** WHAT TO PRODUCE **
Beginning with the first line of the entries below, quote each line until you reach and include the line with "34) and the apostrophe. *)".

** MATERIAL PROVIDED **
Definition saveTasks (p : Page) : Page :=
  updateStats (set_stored_tasks (Some (tasks p)) p).

(** [today] is [new Date().toDateString()] at the call. *)
Definition checkDayReset (today : string) (p : Page) : Page :=
  match stored_date p with
  | Some lastDate =>
      if String.eqb lastDate today then p
      else set_stored_date (Some today)
             (set_stored_tasks (Some []) (set_tasks [] p))
  | None =>
      set_stored_date (Some today)
        (set_stored_tasks (Some []) (set_tasks [] p))
  end.

(** *** The task list on screen *)

(** Texts that hold double quotes are written here with apostrophes
    standing for them. *)
Fixpoint requote (s : string) : string :=
  match s with
  | EmptyString => EmptyString
  | String c s' =>
      String (if Ascii.eqb c "'" then ascii_of_nat 34 else c) (requote s')
  end.

(** [s.replace(/c/g, new)] for a single character [c]. *)
Fixpoint replace_all (c : ascii) (new : string) (s : string) : string :=
  match s with
  | EmptyString => EmptyString
  | String x rest =>
      if Ascii.eqb x c then new ++ replace_all c new rest
      else String x (replace_all c new rest)
  end.

(** The five replacements of [escapeHtml], in the order of the source: the
    ampersand first, then the angle brackets, the double quote (character
    34) and the apostrophe. *)
Definition escape_string (text : string) : string :=
  replace_all "'" "&#039;"
    (replace_all "034" "&quot;"
       (replace_all ">" "&gt;"
          (replace_all "<" "&lt;"
             (replace_all "&" "&amp;" text)))).

(** [escapeHtml(text)]: a falsy value gives the empty string; a truthy value
    that is no string has no [replace] method, and calling it throws a
    TypeError with the host's message [not_a_function]. *)
Definition escapeHtml (not_a_function : string) (text : JValue)
  : Completion string :=
  if negb (truthy text) then Normal ""
  else
    match text with
    | JStr s => Normal (escape_string s)
    | _ => Throw not_a_function
    end.

(** A child of the task list: the [div] with its class and the markup
    assigned to its [innerHTML]. *)
Record Row : Type := mkRow {
  className : string;
  innerHTML : string
}.

(** The template of a row around its five substitutions (apostrophes stand
    for the double quote character). *)
Definition row_markup (checked data_id subject topic minutes : string)
  : string :=
  requote "
            <div class='task-left'>
                <input type='checkbox' class='task-checkbox' 
                    " ++ checked ++ requote " 
                    data-id='" ++ data_id ++ requote "'>
                <div class='task-info'>
                    <h3>" ++ subject ++ "</h3>
                    <p>" ++ topic ++ requote "</p>
                </div>
            </div>
            <div class='task-time'>" ++ minutes ++ " min</div>
        ".

(** The body of the [forEach] callback of [renderTasks] up to
    [appendChild]. *)
Definition render_row (not_a_function : string) (task : Task)
  : Completion Row :=
  match escapeHtml not_a_function (subject task) with
  | Throw m => Throw m
  | Normal s =>
      match escapeHtml not_a_function (topic task) with
      | Throw m => Throw m
      | Normal t =>
          Normal
            (mkRow
               ("task-item " ++ (if completed task then "completed" else ""))
               (row_markup (if completed task then "checked" else "")
                  (Js.string_of_Z (id task)) s t
                  (Js.toString (minutes task))))
      end
  end.

(** The task list node: the markup put in through [innerHTML], or the rows
    appended to it, with the flag telling that the checkboxes have their
    change listener. *)
Inductive TaskList : Type :=
| Markup (html : string)
| Rows (rows : list Row) (listening : bool).

Definition empty_state : string :=
  requote "<div class='empty-state'>No tasks for today. Start planning!</div>".

(** [tasks.forEach(...)] appending to the rows so far; an error ends it. *)
Fixpoint render_rows (not_a_function : string) (ts : list Task)
    (rows : list Row) : list Row * option string :=
  match ts with
  | [] => (rows, None)
  | task :: rest =>
      match render_row not_a_function task with
      | Throw m => (rows, Some m)
      | Normal row => render_rows not_a_function rest (rows ++ [row])
      end
  end.

(** [renderTasks()]: the node afterwards and the error thrown, if any. *)
Definition renderTasks (not_a_function : string) (ts : list Task)
  : TaskList * option string :=
  match ts with
  | [] => (Markup empty_state, None)
  | _ =>
      match render_rows not_a_function ts [] with
      | (rows, None) => (Rows rows true, None)
      | (rows, Some m) => (Rows rows false, Some m)
      end
  end.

** SOLVED PROBLEM **
Definition saveTasks (p : Page) : Page :=
  updateStats (set_stored_tasks (Some (tasks p)) p).

(** [today] is [new Date().toDateString()] at the call. *)
Definition checkDayReset (today : string) (p : Page) : Page :=
  match stored_date p with
  | Some lastDate =>
      if String.eqb lastDate today then p
      else set_stored_date (Some today)
             (set_stored_tasks (Some []) (set_tasks [] p))
  | None =>
      set_stored_date (Some today)
        (set_stored_tasks (Some []) (set_tasks [] p))
  end.

(** *** The task list on screen *)

(** Texts that hold double quotes are written here with apostrophes
    standing for them. *)
Fixpoint requote (s : string) : string :=
  match s with
  | EmptyString => EmptyString
  | String c s' =>
      String (if Ascii.eqb c "'" then ascii_of_nat 34 else c) (requote s')
  end.

(** [s.replace(/c/g, new)] for a single character [c]. *)
Fixpoint replace_all (c : ascii) (new : string) (s : string) : string :=
  match s with
  | EmptyString => EmptyString
  | String x rest =>
      if Ascii.eqb x c then new ++ replace_all c new rest
      else String x (replace_all c new rest)
  end.

(** The five replacements of [escapeHtml], in the order of the source: the
    ampersand first, then the angle brackets, the double quote (character
    34) and the apostrophe. *)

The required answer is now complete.